__Dataset records__.
== Segment start ==

(* ===== verification/KoToJS.v ===== *)
(** * knockout: plain copies of view models

    Models ko.toJS of knockout-3.4.2.debug.js: mapJsObjectGraph over a graph of shared
    objects, which may have cycles, with observables anywhere in it.  The objects of the
    page are a list, named by position, as are its observables with their current values
    (reading one has no effect on the graph); the copies are a second list. *)
From stdpp Require Import base strings list.
From Stdlib Require Import ZArith Lia.
From S2P Require Import Prelude.

Local Open Scope nat_scope.

(** ** Graphs *)

(** [Func]: a function that is no observable. *)
Inductive js := Undefined | Null | Bool (b : bool) | Num (z : Z) | Str (s : string) | Func (f : nat) | Obs (x : nat) | Ref (o : nat).

(** [Opaque]: a regular expression, a date, a wrapped string, number or boolean.  The
    properties of an object are those [for in] finds; an array has items and perhaps a
    property [toJSON]. *)
Inductive node := Plain (props : list (string * js)) | Array (items : list js) (toJSON : option js) | Opaque.
Record graph := Graph { objects : list node; observables : list js }.

Inductive key := Name (s : string) | Index (i : nat).
(** A value of the copy: [Out], an object of the copy; [Same], an object of the page. *)
Inductive out := OUndefined | ONull | OBool (b : bool) | ONum (z : Z) | OStr (s : string) | OFunc (f : nat) | OObs (x : nat)
  | Same (o : nat) | Out (n : nat).
Record copy := Copy { is_array : bool; properties : list (key * out) }.

(** [typeof v == 'function'] *)
Definition is_function (v : js) : bool := match v with Func _ | Obs _ => true | _ => false end.
Definition key_of_item (i : nat) (v : js) : key * js := (Index i, v).
(** [visitPropertiesOrArrayEntries] *)
Definition entries (nd : node) : list (key * js) :=
  match nd with
  | Plain props => (λ p, (Name (fst p), snd p)) <$> props
  | Array items toJSON => imap key_of_item items ++ match toJSON with
      | Some f => if is_function f then [(Name "toJSON", f)] else []
      | None => []
      end
  | Opaque => []
  end.

(** [objectLookup] *)
Abbreviation lookup_table := (list (nat * nat)).
Definition saved (t : lookup_table) (o : nat) : option nat := snd <$> List.find (λ kv, fst kv =? o) t.
Definition save (o n : nat) (t : lookup_table) : lookup_table :=
  match saved t o with
  | Some _ => (λ kv, if fst kv =? o then (o, n) else kv) <$> t
  | None => t ++ [(o, n)]
  end.

Record mapping := Mapping { visited : lookup_table; copies : list copy }.

Section graph.
Context (G : graph).

Definition maxNestedObservableDepth : nat := 10.
Fixpoint unwrap_from (i : nat) (v : js) : js :=
  match i, v with
  | S i', Obs x => unwrap_from i' (default Undefined (observables G !! x))
  | _, _ => v
  end.
(** The callback of [toJS]. *)
Definition unwrap (v : js) : js := unwrap_from maxNestedObservableDepth v.

(** The object of a value that can have properties. *)
Definition canHaveProperties (v : js) : option (nat * node) :=
  match v with
  | Ref o => match objects G !! o with Some Opaque | None => None | Some nd => Some (o, nd) end
  | _ => None
  end.

(** A value that is passed on as it is. *)
Definition as_it_is (v : js) : out :=
  match v with
  | Undefined => OUndefined | Null => ONull | Bool b => OBool b | Num z => ONum z | Str s => OStr s
  | Func f => OFunc f | Obs x => OObs x | Ref o => Same o
  end.

Definition put_property (n : nat) (k : key) (q : out) (st : mapping) : mapping :=
  Mapping (visited st) (alter (λ c, Copy (is_array c) (properties c ++ [(k, q)])) n (copies st)).

Section visitor.
(** [mapJsObjectGraph] of a property's value *)
Context (rec : js → mapping → option (mapping * out)).

(** The visitor, for the copy [n] and one entry. *)
Definition visit (n : nat) (k : key) (v : js) (st : mapping) : option mapping :=
  let p := unwrap v in
  match p with
  | Bool _ | Num _ | Str _ | Func _ | Obs _ => Some (put_property n k (as_it_is p) st)
  | Undefined | Null | Ref _ =>
      match (match p with Ref o => saved (visited st) o | _ => None end) with
      | Some m => Some (put_property n k (Out m) st)
      | None => match rec p st with Some (st', q) => Some (put_property n k q st') | None => None end
      end
  end.
Fixpoint visit_all (n : nat) (l : list (key * js)) (st : mapping) : option mapping :=
  match l with
  | [] => Some st
  | (k, v) :: l' => match visit n k v st with Some st' => visit_all n l' st' | None => None end
  end.
End visitor.

Definition new_copy (o : nat) (nd : node) (st : mapping) : mapping :=
  Mapping (save o (length (copies st)) (visited st))
    (copies st ++ [Copy (match nd with Array _ _ => true | _ => false end) []]).

(** [None]: the recursion is deeper than [fuel]. *)
Fixpoint mapJsObjectGraph (fuel : nat) (rootObject : js) (st : mapping) : option (mapping * out) :=
  match fuel with
  | 0 => None
  | S fuel' =>
      let v := unwrap rootObject in
      match canHaveProperties v with
      | None => Some (st, as_it_is v)
      | Some (o, nd) =>
          let n := length (copies st) in
          match visit_all (mapJsObjectGraph fuel') n (entries nd) (new_copy o nd st) with
          | Some st' => Some (st', Out n)
          | None => None
          end
      end
  end.

Definition toJS (rootObject : js) : option (mapping * out) :=
  mapJsObjectGraph (S (length (objects G))) rootObject (Mapping [] []).
End graph.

== Segment end ==

__The problem__.
Transcribe all the entries exactly, as they stand.

__Completed task__.
(* ===== verification/KoToJS.v ===== *)
(** * knockout: plain copies of view models

    Models ko.toJS of knockout-3.4.2.debug.js: mapJsObjectGraph over a graph of shared
    objects, which may have cycles, with observables anywhere in it.  The objects of the
    page are a list, named by position, as are its observables with their current values
    (reading one has no effect on the graph); the copies are a second list. *)
From stdpp Require Import base strings list.
From Stdlib Require Import ZArith Lia.
From S2P Require Import Prelude.

Local Open Scope nat_scope.

(** ** Graphs *)

(** [Func]: a function that is no observable. *)
Inductive js := Undefined | Null | Bool (b : bool) | Num (z : Z) | Str (s : string) | Func (f : nat) | Obs (x : nat) | Ref (o : nat).

(** [Opaque]: a regular expression, a date, a wrapped string, number or boolean.  The
    properties of an object are those [for in] finds; an array has items and perhaps a
    property [toJSON]. *)
Inductive node := Plain (props : list (string * js)) | Array (items : list js) (toJSON : option js) | Opaque.
Record graph := Graph { objects : list node; observables : list js }.

Inductive key := Name (s : string) | Index (i : nat).
(** A value of the copy: [Out], an object of the copy; [Same], an object of the page. *)
Inductive out := OUndefined | ONull | OBool (b : bool) | ONum (z : Z) | OStr (s : string) | OFunc (f : nat) | OObs (x : nat)
  | Same (o : nat) | Out (n : nat).
Record copy := Copy { is_array : bool; properties : list (key * out) }.

(** [typeof v == 'function'] *)
Definition is_function (v : js) : bool := match v with Func _ | Obs _ => true | _ => false end.
Definition key_of_item (i : nat) (v : js) : key * js := (Index i, v).
(** [visitPropertiesOrArrayEntries] *)
Definition entries (nd : node) : list (key * js) :=
  match nd with
  | Plain props => (λ p, (Name (fst p), snd p)) <$> props
  | Array items toJSON => imap key_of_item items ++ match toJSON with
      | Some f => if is_function f then [(Name "toJSON", f)] else []
      | None => []
      end
  | Opaque => []
  end.

(** [objectLookup] *)
Abbreviation lookup_table := (list (nat * nat)).
Definition saved (t : lookup_table) (o : nat) : option nat := snd <$> List.find (λ kv, fst kv =? o) t.
Definition save (o n : nat) (t : lookup_table) : lookup_table :=
  match saved t o with
  | Some _ => (λ kv, if fst kv =? o then (o, n) else kv) <$> t
  | None => t ++ [(o, n)]
  end.

Record mapping := Mapping { visited : lookup_table; copies : list copy }.

Section graph.
Context (G : graph).

Definition maxNestedObservableDepth : nat := 10.
Fixpoint unwrap_from (i : nat) (v : js) : js :=
  match i, v with
  | S i', Obs x => unwrap_from i' (default Undefined (observables G !! x))
  | _, _ => v
  end.
(** The callback of [toJS]. *)
Definition unwrap (v : js) : js := unwrap_from maxNestedObservableDepth v.

(** The object of a value that can have properties. *)
Definition canHaveProperties (v : js) : option (nat * node) :=
  match v with
  | Ref o => match objects G !! o with Some Opaque | None => None | Some nd => Some (o, nd) end
  | _ => None
  end.

(** A value that is passed on as it is. *)
Definition as_it_is (v : js) : out :=
  match v with
  | Undefined => OUndefined | Null => ONull | Bool b => OBool b | Num z => ONum z | Str s => OStr s
  | Func f => OFunc f | Obs x => OObs x | Ref o => Same o
  end.

Definition put_property (n : nat) (k : key) (q : out) (st : mapping) : mapping :=
  Mapping (visited st) (alter (λ c, Copy (is_array c) (properties c ++ [(k, q)])) n (copies st)).

Section visitor.
(** [mapJsObjectGraph] of a property's value *)
Context (rec : js → mapping → option (mapping * out)).

(** The visitor, for the copy [n] and one entry. *)
Definition visit (n : nat) (k : key) (v : js) (st : mapping) : option mapping :=
  let p := unwrap v in
  match p with
  | Bool _ | Num _ | Str _ | Func _ | Obs _ => Some (put_property n k (as_it_is p) st)
  | Undefined | Null | Ref _ =>
      match (match p with Ref o => saved (visited st) o | _ => None end) with
      | Some m => Some (put_property n k (Out m) st)
      | None => match rec p st with Some (st', q) => Some (put_property n k q st') | None => None end
      end
  end.
Fixpoint visit_all (n : nat) (l : list (key * js)) (st : mapping) : option mapping :=
  match l with
  | [] => Some st
  | (k, v) :: l' => match visit n k v st with Some st' => visit_all n l' st' | None => None end
  end.
End visitor.

Definition new_copy (o : nat) (nd : node) (st : mapping) : mapping :=
  Mapping (save o (length (copies st)) (visited st))
    (copies st ++ [Copy (match nd with Array _ _ => true | _ => false end) []]).

(** [None]: the recursion is deeper than [fuel]. *)
Fixpoint mapJsObjectGraph (fuel : nat) (rootObject : js) (st : mapping) : option (mapping * out) :=
  match fuel with
  | 0 => None
  | S fuel' =>
      let v := unwrap rootObject in
      match canHaveProperties v with
      | None => Some (st, as_it_is v)
      | Some (o, nd) =>
          let n := length (copies st) in
          match visit_all (mapJsObjectGraph fuel') n (entries nd) (new_copy o nd st) with
          | Some st' => Some (st', Out n)
          | None => None
          end
      end
  end.

Definition toJS (rootObject : js) : option (mapping * out) :=
  mapJsObjectGraph (S (length (objects G))) rootObject (Mapping [] []).
End graph.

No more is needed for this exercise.